JH: I started with a PDF document that had reached a stable state.  I was often asked for paper copies and I did not want to handle returns, etc., myself.  Using print-on-demand just made sense.

To get the book on the site I worked with Lon Mitchell at Orthogonal Publishing. He knows a great many things, including about things like binding margins, leaving space on the back cover for the ISBN number, and lots of others that I don't want to have to work out for myself by trial and error.


If someone reading this is looking for a partnership of this kind, I recommend it.  Lon suggests that authors make the book available online first and then with some experience they can email him at l3c@orthogonalpublishing.com.

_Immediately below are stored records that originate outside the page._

(** ** The operations *)

Lemma here_RemoveHandle v o l t t' p p' : RemoveHandle v t p = (o, t', p') ->
  moves (here l t p) (here (option_list o ++ l) t' p').
Proof.
  unfold RemoveHandle. destruct (GetHandleLocked v false t p) as [[h|] t1] eqn:E; [|intros [= <- <- <-]; by eapply here_lookup].
  intros [= <- <- <-]. apply moves_when. intros L Hx. destruct (here_found _ _ _ _ _ _ _ _ Hx E) as (-> & Hh & _).
  by apply here_remove.
Qed.

Lemma here_close_found v h l t t' p p' : RemoveHandle v t p = (Some h, t', p') ->
  moves (here l t p) (here l (Delete is_waitable h t') p').
Proof. intros E. etrans; [by eapply here_RemoveHandle | apply here_delete]. Qed.

Lemma here_RemoveHandles vs st l t p :
  let r := RemoveHandles is_waitable vs st t p in moves (here l t p) (here l r.1.2 r.2).
Proof.
  revert st t p. induction vs as [|v vs IH]; intros st t p; simpl; [reflexivity|].
  destruct (v =? ZX_HANDLE_INVALID); [apply IH|]. destruct (RemoveHandle v t p) as [[[h|] t1] p1] eqn:E.
  - etrans; [by eapply here_close_found | apply IH].
  - etrans; [exact (here_RemoveHandle _ _ _ _ _ _ _ E) | apply IH].
Qed.

Lemma here_sys_handle_close v l t p :
  let r := sys_handle_close is_waitable v t p in moves (here l t p) (here l r.1.2 r.2).
Proof.
  unfold sys_handle_close. destruct (v =? ZX_HANDLE_INVALID); [reflexivity|].
  destruct (RemoveHandle v t p) as [[[h|] t1] p1] eqn:E; simpl.
  - by eapply here_close_found.
  - exact (here_RemoveHandle _ _ _ _ _ _ _ E).
Qed.

Lemma here_copyout h ok l t p : let r := copyout is_waitable h ok t p in moves (here (h :: l) t p) (here l r.1.2 r.2).
Proof. unfold copyout. destruct ok; simpl; [apply here_add | apply here_delete]. Qed.

(** Removing a handle and deleting it. *)
Lemma here_discard h l t p : (forall L, held (here l t p) L -> h ∈ handles_ p) ->
  moves (here l t p) (here l (Delete is_waitable h (RemoveHandleLocked h t p).1) (RemoveHandleLocked h t p).2).
Proof. intros Hh. etrans; [by apply here_remove | apply here_delete]. Qed.

Lemma here_kept h l t p L : held (here l t p) L -> h ∈ handles_ p -> h ∈ L.
Proof. intros Hx Hh. by apply (ow_held _ _ _ _ Hx k p h (here_self p)). Qed.

(** Duplicating a handle of the process, and discarding it if [gone]. *)
Lemma here_dup_from s r ok (gone : bool) l t p :
  (forall L, held (here l t p) L -> s ∈ handles_ p) -> rights_ (slot s t) .& r = r ->
  let t1 := (Dup s r ok t).2 in
  let '(t', p') := if gone then (Delete is_waitable s (RemoveHandleLocked s t1 p).1, (RemoveHandleLocked s t1 p).2) else (t1, p) in
  moves (here l t p) (here (option_list (Dup s r ok t).1 ++ l) t' p').
Proof.
  intros Hs Hr t1. assert (moves (here l t p) (here (option_list (Dup s r ok t).1 ++ l) t1 p)) as H1.
  { apply here_dup; [|done]. intros L Hx. by eapply here_kept; [exact Hx | apply (Hs L)]. }
  destruct gone; [|done]. apply moves_when. intros L Hx. etrans; [exact H1|]. apply here_discard. intros _ _. by apply (Hs L).
Qed.

Lemma same_rights_sub (s : Handle) r : negb (r =? ZX_RIGHT_SAME_RIGHTS) && negb ((rights_ s .& r) =? r) = false ->
  rights_ s .& (if r =? ZX_RIGHT_SAME_RIGHTS then rights_ s else r) = (if r =? ZX_RIGHT_SAME_RIGHTS then rights_ s else r).
Proof. destruct (r =? ZX_RIGHT_SAME_RIGHTS); simpl; [intros _; apply Z.land_diag|]. destruct (Z.eqb_spec (rights_ s .& r) r); done. Qed.

Lemma here_dup_replace is_replace v r ok cok l t p :
  let x := handle_dup_replace is_waitable is_replace v r ok cok t p in moves (here l t p) (here l x.1.2 x.2).
Proof.
  unfold handle_dup_replace. destruct (GetHandleLocked v false t p) as [[s|] t1] eqn:E; [|by eapply here_lookup].
  apply moves_when. intros L Hx. destruct (here_found _ _ _ _ _ _ _ _ Hx E) as (-> & Hs & HL).
  destruct (negb is_replace && _); [reflexivity|].
  destruct (negb (r =? ZX_RIGHT_SAME_RIGHTS) && _) eqn:Er.
  { destruct is_replace; [|reflexivity]. simpl. by apply here_discard. }
  apply same_rights_sub in Er. set (r' := if r =? _ then _ else _) in *.
  pose proof (here_dup_from s r' ok is_replace l t p (fun _ _ => Hs) Er) as Hm.
  destruct (Dup s r' ok t) as [out t2]. destruct is_replace; simpl in *.
  - etrans; [exact Hm|]. destruct out as [h|]; [apply here_copyout | reflexivity].
  - etrans; [exact Hm|]. destruct out as [h|]; [apply here_copyout | reflexivity].
Qed.

Lemma nonnull_default o l t p L : held (here (option_list o ++ l) t p) L -> nonnull [default 0 o] = option_list o.
Proof.
  intros Hx. destruct o as [h|]; [|done]. unfold nonnull. rewrite filter_cons_True; [done|]. simpl.
  eapply owned_nonnull; [exact Hx|]. apply (ow_loose _ _ _ _ Hx). apply list_elem_of_here.
Qed.

Lemma moves_nonnull x o l t p : moves x (here (option_list o ++ l) t p) -> moves x (here (nonnull [default 0 o] ++ l) t p).
Proof.
  intros Hm L Hx. destruct (Hm L Hx) as (L' & Hy & Ha). exists L'. split; [|done]. by rewrite (nonnull_default o l t p L' Hy).
Qed.

Lemma here_message c v l t p :
  let '(st, h, t', p') := get_handle_for_message_locked get_type c v t p in moves (here l t p) (here (nonnull [h] ++ l) t' p').
Proof.
  unfold get_handle_for_message_locked. destruct (GetHandleLocked v false t p) as [o t1] eqn:E.
  destruct (is_err _); [by eapply here_lookup|]. destruct o as [s|]; [|by eapply here_lookup].
  apply moves_when. intros L Hx. destruct (here_found _ _ _ _ _ _ _ _ Hx E) as (-> & Hs & HL).
  apply (moves_nonnull _ (Some s)). by apply here_remove.
Qed.

Lemma checks_rights s c op r ty : is_err (handle_checks_locked get_type (Some s) c op r ty) = false ->
  negb (r =? ZX_RIGHT_SAME_RIGHTS) && negb ((rights_ s .& r) =? r) = false.
Proof. simpl. repeat case_match; try done. Qed.

Lemma here_message_etc c d ok l t p :
  let '(st, h, d', t', p') := get_handle_for_message_etc_locked is_waitable get_type c d ok t p in
  moves (here l t p) (here (nonnull [h] ++ l) t' p').
Proof.
  unfold get_handle_for_message_etc_locked. destruct (GetHandleLocked (hd_handle d) false t p) as [o t1] eqn:E.
  destruct (is_err _) eqn:Ec; [by eapply here_lookup|]. destruct o as [s|]; [|by eapply here_lookup].
  apply checks_rights, same_rights_sub in Ec.
  pose proof (found_same _ _ _ _ _ _ E) as ->.
  assert (forall L, held (here l t p) L -> s ∈ handles_ p) as Hs by (intros L Hx; by eapply here_found).
  destruct ((hd_operation d =? ZX_HANDLE_OP_MOVE) && _); [apply (moves_nonnull _ (Some s)); by apply here_remove|].
  set (r := if hd_rights d =? _ then _ else _) in *.
  pose proof (here_dup_from s r ok (negb (hd_operation d =? ZX_HANDLE_OP_DUPLICATE)) l t p Hs Ec) as Hm.
  destruct (Dup s r ok t) as [out t2]. destruct (negb _); by apply moves_nonnull.
Qed.

(** The loop of [RemoveUserHandles] ends within its fuel. *)
Lemma here_remove_chunks {T} consume (uh : Z -> Z -> zx_status_t + T) n fuel off hs st l t p :
  n - off <= Z.of_nat fuel * MessagePacket.kMaxMessageHandles ->
  exists st' t' p', remove_chunks is_waitable fuel consume uh n off hs st t p = Some (st', t', p') /\
    moves (here l t p) (here l t' p').
Proof.
  revert off hs st t p. induction fuel as [|fuel IH]; intros off hs st t p Hn; simpl.
  { destruct (Z.ltb_spec off n); [lia|]. simpl. by exists st, t, p. }
  destruct (Z.ltb_spec off n) as [Hlt|Hge]; simpl; [|by exists st, t, p].
  destruct (consume _ hs) as [st1 hs1]. destruct (is_err st1); [by exists st1, t, p|].
  set (c := Z.min _ _). pose proof (here_RemoveHandles (take (Z.to_nat c) hs1) ZX_OK l t p) as Hm. simpl in Hm.
  destruct (RemoveHandles is_waitable (take (Z.to_nat c) hs1) ZX_OK t p) as [[st2 t2] p2].
  destruct (IH (off + c) hs1 st2 t2 p2) as (st' & t' & p' & E & Hm').
  - unfold MessagePacket.kMaxMessageHandles in *. lia.
  - exists st', t', p'. split; [done | by etrans].
Qed.

Lemma here_RemoveUserHandles {T} consume (uh : Z -> Z -> zx_status_t + T) n hs l t p :
  exists st' t' p', RemoveUserHandles is_waitable consume uh n hs t p = Some (st', t', p') /\
    moves (here l t p) (here l t' p').
Proof.
  apply here_remove_chunks. unfold MessagePacket.kMaxMessageHandles in *.
  pose proof (Z.div_mod n 64 ltac:(done)). pose proof (Z.mod_pos_bound n 64 ltac:(done)). lia.
Qed.

(** Moving the cursors to where they may be. *)
Lemma here_cursors cs l t p : (forall h, Some h ∈ cs -> h ∈ handles_ p) -> moves (here l t p) (here l t (with_handles (handles_ p) cs p)).
Proof.
  intros Hc L Hx. exists L. split; [|by apply attenuates_kept]. destruct Hx as [H1 H2 H3 H4 H5 H6 H7]. simpl in *.
  constructor; simpl; try done.
  - intros k' q. rewrite lookup_insert_Some. intros [[<- <-]|[Hne Hq]].
    + destruct (H2 k p (here_self p)). by constructor.
    + apply H2. by rewrite lookup_insert_ne.
  - intros k' q h. rewrite lookup_insert_Some. intros [[<- <-]|[Hne Hq]]; simpl.
    + apply H5, here_self.
    + apply H5. by rewrite lookup_insert_ne.
  - intros h Hh Hp. specialize (H6 h Hh Hp). by rewrite lookup_insert_is_Some in *.
Qed.

Definition no_cursors (p : Process) : list (option Z) := map (fun _ => None) (handle_cursors_ p).

Lemma no_cursors_in h p : Some h ∉ no_cursors p.
Proof. intros Hh%list_elem_of_In. apply in_map_iff in Hh as (x & Ex & _). done. Qed.

Lemma here_set_all hs cs l t p : (forall h, Some h ∉ cs) ->
  moves (here l t (with_handles hs cs p))
        (here (rev hs ++ l) (foldl (fun t h => set_process_id h ZX_KOID_INVALID t) t hs) (with_handles [] cs p)).
Proof.
  intros Hc. revert l t. induction hs as [|h hs IH]; intros l t; simpl; [reflexivity|].
  apply moves_when. intros L Hx. assert (NoDup (h :: hs)) as [Hh Hn]%NoDup_cons.
  { apply (po_nodup k (with_handles (h :: hs) cs p)). by apply (ow_ps _ _ _ _ Hx), here_self. }
  pose proof (here_remove h l t (with_handles (h :: hs) cs p) (fun _ _ => list_elem_of_here _ _)) as Hm.
  assert ((RemoveHandleLocked h t (with_handles (h :: hs) cs p)).2 = with_handles hs cs p) as E.
  { unfold RemoveHandleLocked, with_handles. cbn [snd koid handle_rand_ handles_ handle_cursors_]. f_equal.
    - rewrite filter_cons_False by ptauto. by apply filter_neq_id.
    - rewrite (map_ext_in _ id); [apply map_id|]. intros [x|] Hx'; [|done]. by apply list_elem_of_In, Hc in Hx'. }
  rewrite E in Hm. etrans; [exact Hm|]. etrans; [apply IH|]. simpl.
  apply moves_perm. by rewrite <- app_assoc.
Qed.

OM: Who handles the orders?  In other words, when an order comes in, who receives it and fulfills the order?

JH: It all happens in cyberspace.  Of course there is a printing device somewhere that physically produces the book and it gets put in an envelope and shipped, but that is all handled by companies that do it very efficiently.  Not by me, which is my main interest.

OM: How does the pricing work?  Do you make a profit?

JH: We worked out a theoretical break-even price and then rounded up to the nearest $5 increment, to end at $20.  There is a small profit, which is nice.

I included more details in an article for TUGboat, the journal of the TeX Users Group.  See https://www.tug.org/TUGboat/tb31-3/tb99heff.pdf.

Tuesday, December 1, 2015

WEBINAR: Enabling Successful, Accessible OER in Mathematics with a WeBWorK-MathBook XML Bridge


From Rob Beezer:
Join Alex Jordan, Instructor of Mathematics, Portland Community College, and RobBeezer, Professor, University of Puget Sound, as they discuss their work on developing interactive online math textbooks and the underlying code that supports this very accessible and flexible functionality. This webinar is for potential authors interested in turning their lecture notes into textbooks AND for math instructors looking for existing open textbooks that will save money for students without losing any of the bells and whistles that come with a traditional book.

For examples of Alex and Rob’s textbooks, visit Portland Community College MTH 251 Lab Manual <http://spot.pcc.edu/math/clm/> and A First Course in Linear Algebra <http://linear.ups.edu/>.

Join the session
<https://sas.elluminate.com/m.jnlp?sid=2008418&password=M.8B2B4E99BDD99B59D3B8E4A4286E88>
Call-in only: 571-392-7703, PIN 311 414 325 534
Note: Portland is on Pacific time!

The session starts on Dec 2, 2015 at 2pm Pacific Standard Time.  It's free and you can login starting at 1:30pm Pacific Standard Time.